▸ YOUR TASK:
Return all lines in the data where the string "split" can be found.
START INPUT
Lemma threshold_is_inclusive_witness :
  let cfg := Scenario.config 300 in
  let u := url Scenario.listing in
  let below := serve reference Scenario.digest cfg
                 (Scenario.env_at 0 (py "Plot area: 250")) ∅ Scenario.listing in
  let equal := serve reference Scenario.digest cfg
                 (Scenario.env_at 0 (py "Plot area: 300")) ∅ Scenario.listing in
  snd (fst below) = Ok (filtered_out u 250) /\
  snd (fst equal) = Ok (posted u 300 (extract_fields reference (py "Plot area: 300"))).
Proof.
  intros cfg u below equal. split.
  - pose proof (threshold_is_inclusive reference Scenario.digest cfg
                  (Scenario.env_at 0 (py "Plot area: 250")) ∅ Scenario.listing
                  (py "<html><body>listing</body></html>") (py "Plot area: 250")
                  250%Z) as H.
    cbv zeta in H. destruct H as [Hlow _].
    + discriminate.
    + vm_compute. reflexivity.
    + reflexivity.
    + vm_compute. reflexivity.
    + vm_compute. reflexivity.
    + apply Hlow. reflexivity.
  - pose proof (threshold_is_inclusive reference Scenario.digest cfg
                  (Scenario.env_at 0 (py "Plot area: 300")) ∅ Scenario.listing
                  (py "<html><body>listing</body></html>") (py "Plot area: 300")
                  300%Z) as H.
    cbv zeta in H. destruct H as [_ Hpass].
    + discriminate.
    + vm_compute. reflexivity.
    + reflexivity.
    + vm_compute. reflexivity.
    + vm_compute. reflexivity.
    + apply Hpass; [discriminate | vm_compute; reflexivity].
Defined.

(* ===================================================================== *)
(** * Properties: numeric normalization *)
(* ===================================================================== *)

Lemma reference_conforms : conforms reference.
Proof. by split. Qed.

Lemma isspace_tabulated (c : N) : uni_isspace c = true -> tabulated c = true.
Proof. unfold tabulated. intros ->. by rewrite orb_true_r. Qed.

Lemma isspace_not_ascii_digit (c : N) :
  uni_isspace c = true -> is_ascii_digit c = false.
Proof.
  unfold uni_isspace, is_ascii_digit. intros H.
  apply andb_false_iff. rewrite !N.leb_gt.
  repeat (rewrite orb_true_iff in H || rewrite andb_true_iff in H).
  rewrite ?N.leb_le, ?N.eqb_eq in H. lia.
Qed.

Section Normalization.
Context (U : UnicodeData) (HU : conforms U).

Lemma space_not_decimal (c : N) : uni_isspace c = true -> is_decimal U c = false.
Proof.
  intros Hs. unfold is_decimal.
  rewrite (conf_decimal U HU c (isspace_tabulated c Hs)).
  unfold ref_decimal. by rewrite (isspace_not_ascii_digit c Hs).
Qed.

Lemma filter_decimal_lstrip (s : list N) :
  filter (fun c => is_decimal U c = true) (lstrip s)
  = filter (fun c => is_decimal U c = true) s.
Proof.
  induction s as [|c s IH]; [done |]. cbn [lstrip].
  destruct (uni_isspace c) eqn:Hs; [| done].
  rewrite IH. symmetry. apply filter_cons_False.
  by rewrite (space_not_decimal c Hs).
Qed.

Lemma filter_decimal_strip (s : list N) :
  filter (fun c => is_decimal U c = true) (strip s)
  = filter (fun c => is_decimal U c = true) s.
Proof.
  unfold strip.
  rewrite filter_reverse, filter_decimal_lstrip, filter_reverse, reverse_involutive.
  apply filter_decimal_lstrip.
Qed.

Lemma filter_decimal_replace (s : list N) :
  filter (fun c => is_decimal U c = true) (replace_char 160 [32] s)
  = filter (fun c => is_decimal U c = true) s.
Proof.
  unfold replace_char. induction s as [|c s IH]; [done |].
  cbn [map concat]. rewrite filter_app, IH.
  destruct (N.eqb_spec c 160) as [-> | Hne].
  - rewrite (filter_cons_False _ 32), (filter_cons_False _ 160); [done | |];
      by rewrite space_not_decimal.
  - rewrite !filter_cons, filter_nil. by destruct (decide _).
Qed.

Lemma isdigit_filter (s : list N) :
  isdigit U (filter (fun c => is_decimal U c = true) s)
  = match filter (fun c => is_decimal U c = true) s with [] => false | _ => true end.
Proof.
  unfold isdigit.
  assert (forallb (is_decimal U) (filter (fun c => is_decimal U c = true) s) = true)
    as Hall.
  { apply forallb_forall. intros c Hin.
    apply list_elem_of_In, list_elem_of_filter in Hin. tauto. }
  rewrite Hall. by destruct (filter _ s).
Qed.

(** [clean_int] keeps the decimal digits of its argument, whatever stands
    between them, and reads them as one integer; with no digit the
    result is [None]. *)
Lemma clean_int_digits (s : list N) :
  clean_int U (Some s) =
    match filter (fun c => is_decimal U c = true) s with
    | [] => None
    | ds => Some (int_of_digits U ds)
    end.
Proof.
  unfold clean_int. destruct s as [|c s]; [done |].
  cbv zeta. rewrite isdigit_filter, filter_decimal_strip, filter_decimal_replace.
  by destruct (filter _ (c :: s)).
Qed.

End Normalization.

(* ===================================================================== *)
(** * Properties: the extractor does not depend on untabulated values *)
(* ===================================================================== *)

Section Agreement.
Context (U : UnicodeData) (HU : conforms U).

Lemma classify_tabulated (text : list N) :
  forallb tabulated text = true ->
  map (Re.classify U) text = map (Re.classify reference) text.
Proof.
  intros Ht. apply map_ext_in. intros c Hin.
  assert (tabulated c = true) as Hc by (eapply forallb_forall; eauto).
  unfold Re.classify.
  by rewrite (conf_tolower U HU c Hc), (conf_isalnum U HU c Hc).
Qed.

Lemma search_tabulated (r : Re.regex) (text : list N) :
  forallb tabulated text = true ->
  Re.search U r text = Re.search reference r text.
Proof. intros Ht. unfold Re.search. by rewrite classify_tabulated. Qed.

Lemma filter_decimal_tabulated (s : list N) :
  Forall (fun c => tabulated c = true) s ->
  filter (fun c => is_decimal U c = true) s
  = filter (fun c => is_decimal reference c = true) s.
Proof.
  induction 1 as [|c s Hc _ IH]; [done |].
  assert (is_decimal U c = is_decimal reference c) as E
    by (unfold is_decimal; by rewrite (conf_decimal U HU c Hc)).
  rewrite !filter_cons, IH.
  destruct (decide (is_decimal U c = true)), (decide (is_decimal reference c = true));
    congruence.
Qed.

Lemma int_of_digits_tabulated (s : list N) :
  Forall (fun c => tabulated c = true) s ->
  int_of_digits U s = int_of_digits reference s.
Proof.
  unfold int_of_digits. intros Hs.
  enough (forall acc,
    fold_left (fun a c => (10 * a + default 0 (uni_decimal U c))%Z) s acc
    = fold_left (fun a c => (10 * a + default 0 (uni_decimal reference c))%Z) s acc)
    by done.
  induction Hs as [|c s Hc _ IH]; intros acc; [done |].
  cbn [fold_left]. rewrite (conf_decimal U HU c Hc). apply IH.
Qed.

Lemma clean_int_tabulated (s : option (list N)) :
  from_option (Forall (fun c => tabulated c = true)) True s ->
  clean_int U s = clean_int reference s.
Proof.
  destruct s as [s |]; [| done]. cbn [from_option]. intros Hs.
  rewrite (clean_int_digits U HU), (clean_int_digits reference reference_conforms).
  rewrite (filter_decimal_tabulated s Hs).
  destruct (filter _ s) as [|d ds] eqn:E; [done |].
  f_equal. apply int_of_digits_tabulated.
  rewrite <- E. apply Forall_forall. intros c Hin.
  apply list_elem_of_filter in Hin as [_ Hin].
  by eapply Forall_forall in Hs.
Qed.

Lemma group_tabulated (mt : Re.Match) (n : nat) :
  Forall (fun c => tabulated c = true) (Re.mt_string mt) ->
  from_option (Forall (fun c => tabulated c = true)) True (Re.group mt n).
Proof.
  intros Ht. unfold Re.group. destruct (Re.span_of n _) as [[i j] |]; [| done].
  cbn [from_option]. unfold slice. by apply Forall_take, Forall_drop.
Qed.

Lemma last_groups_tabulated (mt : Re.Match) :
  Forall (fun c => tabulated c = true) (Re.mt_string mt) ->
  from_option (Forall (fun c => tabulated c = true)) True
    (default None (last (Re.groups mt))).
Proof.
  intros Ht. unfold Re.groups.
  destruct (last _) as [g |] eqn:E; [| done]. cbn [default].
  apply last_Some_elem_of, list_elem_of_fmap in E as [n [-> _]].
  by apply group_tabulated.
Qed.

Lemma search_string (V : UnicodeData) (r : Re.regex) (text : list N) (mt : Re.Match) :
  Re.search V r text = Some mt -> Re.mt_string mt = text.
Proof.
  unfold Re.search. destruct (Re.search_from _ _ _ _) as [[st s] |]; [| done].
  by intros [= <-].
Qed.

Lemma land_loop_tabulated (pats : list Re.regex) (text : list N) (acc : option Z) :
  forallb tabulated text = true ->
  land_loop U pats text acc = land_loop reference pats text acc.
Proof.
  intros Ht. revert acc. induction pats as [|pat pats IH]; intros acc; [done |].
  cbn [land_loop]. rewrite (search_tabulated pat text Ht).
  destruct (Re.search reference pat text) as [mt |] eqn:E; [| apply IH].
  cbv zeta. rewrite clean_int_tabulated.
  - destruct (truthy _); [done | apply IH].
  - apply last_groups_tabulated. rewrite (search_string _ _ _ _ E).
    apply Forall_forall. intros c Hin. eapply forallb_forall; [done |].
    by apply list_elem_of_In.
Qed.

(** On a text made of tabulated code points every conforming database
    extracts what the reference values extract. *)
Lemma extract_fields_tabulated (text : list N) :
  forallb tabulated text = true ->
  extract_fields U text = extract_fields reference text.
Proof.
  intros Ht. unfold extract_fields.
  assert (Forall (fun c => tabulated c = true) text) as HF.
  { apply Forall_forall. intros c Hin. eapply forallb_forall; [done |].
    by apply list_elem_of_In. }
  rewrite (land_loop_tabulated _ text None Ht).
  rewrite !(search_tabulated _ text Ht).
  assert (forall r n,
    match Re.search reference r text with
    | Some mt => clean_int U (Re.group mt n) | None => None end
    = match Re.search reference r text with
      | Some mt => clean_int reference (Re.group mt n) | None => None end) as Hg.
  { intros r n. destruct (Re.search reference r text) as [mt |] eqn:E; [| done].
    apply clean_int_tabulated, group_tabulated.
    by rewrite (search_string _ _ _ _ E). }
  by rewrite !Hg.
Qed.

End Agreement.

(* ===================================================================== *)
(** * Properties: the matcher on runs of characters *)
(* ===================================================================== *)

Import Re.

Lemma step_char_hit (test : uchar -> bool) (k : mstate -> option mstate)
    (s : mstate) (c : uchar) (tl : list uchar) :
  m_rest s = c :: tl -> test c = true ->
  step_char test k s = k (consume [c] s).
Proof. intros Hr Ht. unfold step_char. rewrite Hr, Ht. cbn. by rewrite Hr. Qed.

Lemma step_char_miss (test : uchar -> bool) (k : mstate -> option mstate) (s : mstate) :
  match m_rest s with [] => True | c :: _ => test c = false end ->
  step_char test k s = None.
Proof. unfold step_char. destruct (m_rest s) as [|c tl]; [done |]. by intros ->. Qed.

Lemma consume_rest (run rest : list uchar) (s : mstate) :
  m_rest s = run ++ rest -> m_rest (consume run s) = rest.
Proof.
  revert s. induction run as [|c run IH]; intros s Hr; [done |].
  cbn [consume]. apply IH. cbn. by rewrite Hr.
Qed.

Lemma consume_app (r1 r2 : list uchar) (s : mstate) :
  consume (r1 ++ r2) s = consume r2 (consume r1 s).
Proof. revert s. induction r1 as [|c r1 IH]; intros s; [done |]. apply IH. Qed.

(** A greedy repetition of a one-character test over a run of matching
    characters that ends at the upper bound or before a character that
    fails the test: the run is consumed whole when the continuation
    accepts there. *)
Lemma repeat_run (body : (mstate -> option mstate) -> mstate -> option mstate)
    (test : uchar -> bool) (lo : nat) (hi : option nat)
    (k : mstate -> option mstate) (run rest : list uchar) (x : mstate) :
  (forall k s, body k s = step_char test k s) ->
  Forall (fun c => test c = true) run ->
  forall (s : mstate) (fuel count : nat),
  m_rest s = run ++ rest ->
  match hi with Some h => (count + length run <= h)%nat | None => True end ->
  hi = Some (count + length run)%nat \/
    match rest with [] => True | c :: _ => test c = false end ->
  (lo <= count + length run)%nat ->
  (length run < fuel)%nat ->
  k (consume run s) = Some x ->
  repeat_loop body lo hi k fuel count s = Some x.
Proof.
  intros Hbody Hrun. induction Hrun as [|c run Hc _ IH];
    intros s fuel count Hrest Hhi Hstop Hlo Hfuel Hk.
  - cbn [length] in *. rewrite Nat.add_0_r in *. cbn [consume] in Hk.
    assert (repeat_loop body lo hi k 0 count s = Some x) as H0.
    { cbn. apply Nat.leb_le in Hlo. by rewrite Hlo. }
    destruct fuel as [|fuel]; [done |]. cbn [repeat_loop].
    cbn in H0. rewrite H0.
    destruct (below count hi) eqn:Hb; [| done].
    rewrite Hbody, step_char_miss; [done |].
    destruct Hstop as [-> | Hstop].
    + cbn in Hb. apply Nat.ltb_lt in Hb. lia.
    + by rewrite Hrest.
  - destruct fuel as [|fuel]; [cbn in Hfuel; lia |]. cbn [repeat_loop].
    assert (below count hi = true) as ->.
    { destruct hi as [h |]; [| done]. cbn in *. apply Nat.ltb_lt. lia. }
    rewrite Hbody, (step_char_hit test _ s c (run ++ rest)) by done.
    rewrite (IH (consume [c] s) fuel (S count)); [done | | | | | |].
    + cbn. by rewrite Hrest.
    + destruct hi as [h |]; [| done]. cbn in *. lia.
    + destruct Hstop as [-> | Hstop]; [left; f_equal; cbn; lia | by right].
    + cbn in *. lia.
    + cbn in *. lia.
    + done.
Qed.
END INPUT
▸ REPLY TO THE TASK:
  intros cfg u below equal. split.
Proof. by split. Qed.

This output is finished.